Namun di sisi lain jika hal itu tidak dilakukan maka dana pemulihan ekonomi nasional (PEN) pinjaman Pemerintah Provinsi DKI Jakarta dari PT Sarana Multi Infrastruktur (SMI) tidak dapat digunakan.
Atas kondisi tersebut, Ketua Koalisi Masyarakat Pemerhati Jakarta Baru (KATAR) Sugiyanto menyebut Gubernur DKI Jakarta Anies Baswedan dihadapkan dengan kondisi yang simalakama.
"Satu-satunya jalan untuk mendapat persetujuan dana pinjaman dan pengunaan pinjaman tersebut hanya melalui pembahasan Kebijakan Umum APBD Plafon Prioritas Anggaran Sementara (KUAPPAS) pada perubahan APBD tahun 2020," jelas Sugiyanto, Jumat (6/11).
Namun menetapkan perda APBDP tahun 2020 melalui pembahasan perubahan APBD yang telah melewati tanggal 30 September 2020 juga termasuk dalam pelanggaran Undang Undang.
Menurut Sugiyanto, tidak ada alasan bagi DPRD dan Pemprov DKI Jakarta untuk berkelit atas keterlambatan pembahasan termasuk karena alasan wabah Covid-19.
Sebab meskipun pandemi melanda DKI Jakarta, semua kegiatan tetap berjalan dan tak menghalangi aktivitas anggota DPRD dan Pemprov DKI Jakarta, seperti, kunker dan reses DPRD, sosialisasi Perda serta kegiatan lainnya.
Adapun konsekuensi dari keterlambatan pembahasan perubahan APBD tahun 2020, maka Anies harus melaksanakan pengeluaran sebagaimana yang telah dianggarkan dalam APBD tahun anggaran 2020.

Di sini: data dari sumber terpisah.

(* ===== verification/GoStd.v ===== *)
(** * The Go library calls the models use

    [strconv] and [sort] are modelled by executable definitions.  The date
    parser depends on the host's time zone and the binary search comes from
    [golang.org/x/exp]; both are interfaces here, with the behaviour the
    callers rely on as laws, and a concrete instance of each. *)
From S2P Require Import Prelude.
From Stdlib Require Import DecimalString DecimalZ DecimalPos.

(** ** strconv *)

(** [strconv.FormatInt(z, 10)]. *)
Definition FormatInt (z : Z) : string := NilZero.string_of_int (Z.to_int z).

(** The digits [strconv.ParseInt(s, 10, 64)] accepts: an optional sign and at
    least one digit. *)
Definition parse_int (s : string) : option Z :=
  match s with
  | String "+"%char s => (λ d, Z.of_int (Decimal.Pos d)) <$> NilZero.uint_of_string s
  | _ => Z.of_int <$> NilZero.int_of_string s
  end.

(** [strconv.ParseInt(s, 10, 64)]: a syntax error or a range error. *)
Definition ParseInt (s : string) : outcome Z :=
  match parse_int s with
  | None => Err (NewError "invalid syntax")
  | Some z =>
      if (- 2 ^ 63 <=? z) && (z <? 2 ^ 63) then Ok z
      else Err (NewError "value out of range")
  end.

Lemma to_int_nonnil z : Z.to_int z ≠ Decimal.Pos Decimal.Nil ∧ Z.to_int z ≠ Decimal.Neg Decimal.Nil.
Proof.
  destruct z as [|p|p]; simpl; split; try discriminate;
    intros [= H]; by apply Unsigned.to_uint_nonnil in H.
Qed.

Lemma parse_format z : parse_int (FormatInt z) = Some z.
Proof.
  destruct (to_int_nonnil z) as [H1 H2].
  pose proof (NilZero.isi _ H1 H2) as E. fold (FormatInt z) in E.
  assert (Z.of_int <$> NilZero.int_of_string (FormatInt z) = Some z) as E'.
  { rewrite E. simpl. by rewrite DecimalZ.of_to. }
  clear E H1 H2. unfold parse_int. destruct (FormatInt z) as [|c s] eqn:Ez; [done|].
  enough (c ≠ "+"%char) as Hc.
  { destruct c as [[] [] [] [] [] [] [] []]; try exact E'. done. }
  unfold FormatInt in Ez. destruct (Z.to_int z) as [u|u]; simpl in Ez.
  - destruct u; simpl in Ez; congruence.
  - congruence.
Qed.

Lemma ParseInt_FormatInt z : inS 64 z → ParseInt (FormatInt z) = Ok z.
Proof.
  unfold inS. intros Hz. unfold ParseInt. rewrite parse_format.
  replace (64 - 1) with 63 in Hz by lia.
  destruct (Z.leb_spec (- 2 ^ 63) z), (Z.ltb_spec z (2 ^ 63)); done || lia.
Qed.

(** [strconv.ParseUint(s, 10, 64)]: digits only. *)
Definition ParseUint (s : string) : outcome Z :=
  match NilZero.uint_of_string s with
  | None => Err (NewError "invalid syntax")
  | Some d =>
      let z := Z.of_int (Decimal.Pos d) in
      if z <? 2 ^ 64 then Ok z else Err (NewError "value out of range")
  end.

(** The first result of [strconv.ParseInt] and [strconv.ParseUint] when the
    error is ignored: zero for bad syntax, the nearest limit out of range. *)
Definition ParseInt_value (s : string) : Z :=
  match parse_int s with
  | None => 0
  | Some z => Z.max (- 2 ^ 63) (Z.min z (2 ^ 63 - 1))
  end.

Definition ParseUint_value (s : string) : Z :=
  match NilZero.uint_of_string s with
  | None => 0
  | Some d => Z.min (Z.of_int (Decimal.Pos d)) (2 ^ 64 - 1)
  end.

(** ** sort *)

(** [sort.Ints]. *)
Definition sort_Ints (l : list Z) : list Z := merge_sort Z.le l.

Lemma sort_Ints_sorted l : StronglySorted Z.le (sort_Ints l).
Proof. apply StronglySorted_merge_sort; apply _. Qed.

Lemma sort_Ints_perm l : sort_Ints l ≡ₚ l.
Proof. apply merge_sort_Permutation. Qed.

(** ** time *)

(** An instant, in nanoseconds since the Unix epoch. *)
Definition Time := Z.

(** The parts of package time that depend on the host: parsing in the local
    zone and in UTC, formatting and printing. *)
Class TimeLib := {
  ParseInLocation : string → string → option Time;
  time_Parse : string → string → option Time;
  Format : string → Time → string;
  Time_Sprint : Time → string;
}.

(** A host on which no text is a date. *)
Module NoDates.
#[export] Instance instance : TimeLib := {|
  ParseInLocation := λ _ _, None;
  time_Parse := λ _ _, None;
  Format := λ _ _, "";
  Time_Sprint := FormatInt;
|}.
End NoDates.

Definition Hour : Z := 3600000000000.

(** ** golang.org/x/exp/slices *)

(** [slices.BinarySearch] on ints; only the [bool] of its answer is used. *)
Class SliceLib := BinarySearch : list Z → Z → bool.

(** It finds the target exactly when a sorted slice contains it. *)
Class SliceLaws (S : SliceLib) : Prop :=
  BinarySearch_spec l x : StronglySorted Z.le l → BinarySearch l x = true ↔ x ∈ l.

Module LinearSearch.
#[export] Instance instance : SliceLib := λ l x, bool_decide (x ∈ l).
#[export] Instance laws : SliceLaws instance.
Proof. intros l x _. apply bool_decide_eq_true. Qed.
End LinearSearch.

(** ** Dynamic values *)

(** The dynamic types an [interface{}] holds on its way from a comparison to a
    shard computer. *)
Inductive iface :=
| Inil
| Iint (n : Z)
| Iint32 (n : Z)
| Iint64 (n : Z)
| Istring (s : string)
| Itime (t : Time).

#[global] Instance iface_eq_dec : EqDecision iface.
Proof. solve_decision. Defined.

(** ** Iteration over a map *)

(** The order in which [range] and [sync.Map.Range] visit a map is not
    specified: it is some arrangement of the entries. *)
Class MapIter := iter_order : ∀ {K V} `{Countable K}, gmap K V → list (K * V).

Class MapIterLaws (I : MapIter) : Prop :=
  iter_order_perm : ∀ K V `{Countable K} (m : gmap K V), iter_order m ≡ₚ map_to_list m.

Module ForwardIter.
#[export] Instance instance : MapIter := λ K V _ _ m, map_to_list m.
#[export] Instance laws : MapIterLaws instance.
Proof. intros K V ?? m. done. Qed.
End ForwardIter.

Module BackwardIter.
#[export] Instance instance : MapIter := λ K V _ _ m, reverse (map_to_list m).
#[export] Instance laws : MapIterLaws instance.
Proof. intros K V ?? m. apply reverse_Permutation. Qed.
End BackwardIter.

Section MapIterFacts.
Context {I : MapIter} {IL : MapIterLaws I} {K V : Type} `{Countable K}.

Lemma iter_order_lookup (m : gmap K V) k v : (k, v) ∈ iter_order m ↔ m !! k = Some v.
Proof using IL. rewrite iter_order_perm. apply elem_of_map_to_list. Qed.

Lemma iter_order_NoDup (m : gmap K V) : NoDup (iter_order m).*1.
Proof using IL. rewrite iter_order_perm. apply NoDup_fst_map_to_list. Qed.

Lemma iter_order_length (m : gmap K V) : length (iter_order m) = size m.
Proof using IL. rewrite iter_order_perm. apply length_map_to_list. Qed.

Lemma list_find_iter (m : gmap K V) k :
  snd <$> list_find (λ kv, kv.1 = k) (iter_order m) = (λ v, (k, v)) <$> m !! k.
Proof using IL.
  destruct (list_find _ _) as [[i [d v]]|] eqn:Ef; simpl.
  - apply list_find_Some in Ef as (Ei & Ed & _). simpl in Ed. subst d.
    apply list_elem_of_lookup_2, iter_order_lookup in Ei. by rewrite Ei.
  - destruct (m !! k) as [v|] eqn:E; [|done]. apply iter_order_lookup in E.
    apply list_find_None in Ef. rewrite Forall_forall in Ef. by destruct (Ef _ E).
Qed.
End MapIterFacts.

(** ** Order of strings *)

Definition string_le (a b : string) : Prop := strings_Compare a b ≤ 0.

#[global] Instance string_le_dec : RelDecision string_le.
Proof. intros a b. apply Z.le_dec. Defined.

(** [sort.Strings]. *)
Definition sort_Strings (l : list string) : list string := merge_sort string_le l.

Lemma ascii_compare_trans a b c : Ascii.compare a b ≠ Gt → Ascii.compare b c ≠ Gt →
  Ascii.compare a c ≠ Gt ∧ (Ascii.compare a c = Eq → Ascii.compare a b = Eq ∧ Ascii.compare b c = Eq).
Proof.
  unfold Ascii.compare. rewrite !N.compare_eq_iff.
  change (N_of_ascii a ?= N_of_ascii b)%N with (N.compare (N_of_ascii a) (N_of_ascii b)).
  intros H1%N.compare_ngt_iff H2%N.compare_ngt_iff. split; [apply N.compare_ngt_iff; lia|]. lia.
Qed.

Lemma string_compare_trans a b c : String.compare a b ≠ Gt → String.compare b c ≠ Gt →
  String.compare a c ≠ Gt.
Proof.
  revert b c. induction a as [|x a IH]; intros [|y b] [|z c]; simpl; try done.
  intros H1 H2. destruct (ascii_compare_trans x y z) as [H H'].
  - by destruct (Ascii.compare x y).
  - by destruct (Ascii.compare y z).
  - destruct (Ascii.compare x z) eqn:E; try done. destruct (H' eq_refl) as [E1 E2].
    rewrite E1 in H1. rewrite E2 in H2. eauto.
Qed.

Lemma string_le_compare a b : string_le a b ↔ String.compare a b ≠ Gt.
Proof. unfold string_le, strings_Compare. destruct (String.compare a b); simpl; split; done || lia. Qed.

#[global] Instance string_le_trans : Transitive string_le.
Proof. intros a b c. rewrite !string_le_compare. apply string_compare_trans. Qed.

#[global] Instance string_le_total : Total string_le.
Proof.
  intros a b. unfold string_le. rewrite (strings_Compare_antisym a b). lia.
Qed.

#[global] Instance string_le_antisym : AntiSymm (=) string_le.
Proof.
  intros a b. unfold string_le. rewrite (strings_Compare_antisym a b). intros ??.
  apply strings_Compare_eq. lia.
Qed.

Lemma sort_Strings_perm l : sort_Strings l ≡ₚ l.
Proof. apply merge_sort_Permutation. Qed.

(** Sorting forgets the order it was given. *)
Lemma sort_Strings_eq l l' : l ≡ₚ l' → sort_Strings l = sort_Strings l'.
Proof.
  intros H. apply (StronglySorted_unique string_le); try apply StronglySorted_merge_sort; try apply _.
  unfold sort_Strings. by rewrite !merge_sort_Permutation.
Qed.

Apabila Anies dan DPRD DKI Jakarta tetap memaksa menjalankan Perda perubahan APBD tahun anggaran 2020, maka tindakan itu telah nyata-nyata melanggar ketentuan peraturan perundang-undangan.
"Sekarang keputusan ada pada Anies, Masih ada waktu untuk mencari jalan keluar yang tepat sesuai ketentuan peraturan perundang-undangan. Apabila dia berani menegakkan aturan, maka dia akan dikenal sebagai Gubernur taat hukum," jelas Sugiyanto.
"Namun sebaliknya bila ketentuan aturan diabaikan, maka akan berdampak negatif dan dapat menurunkan citra positif Anies Bawesdan," tutupnya.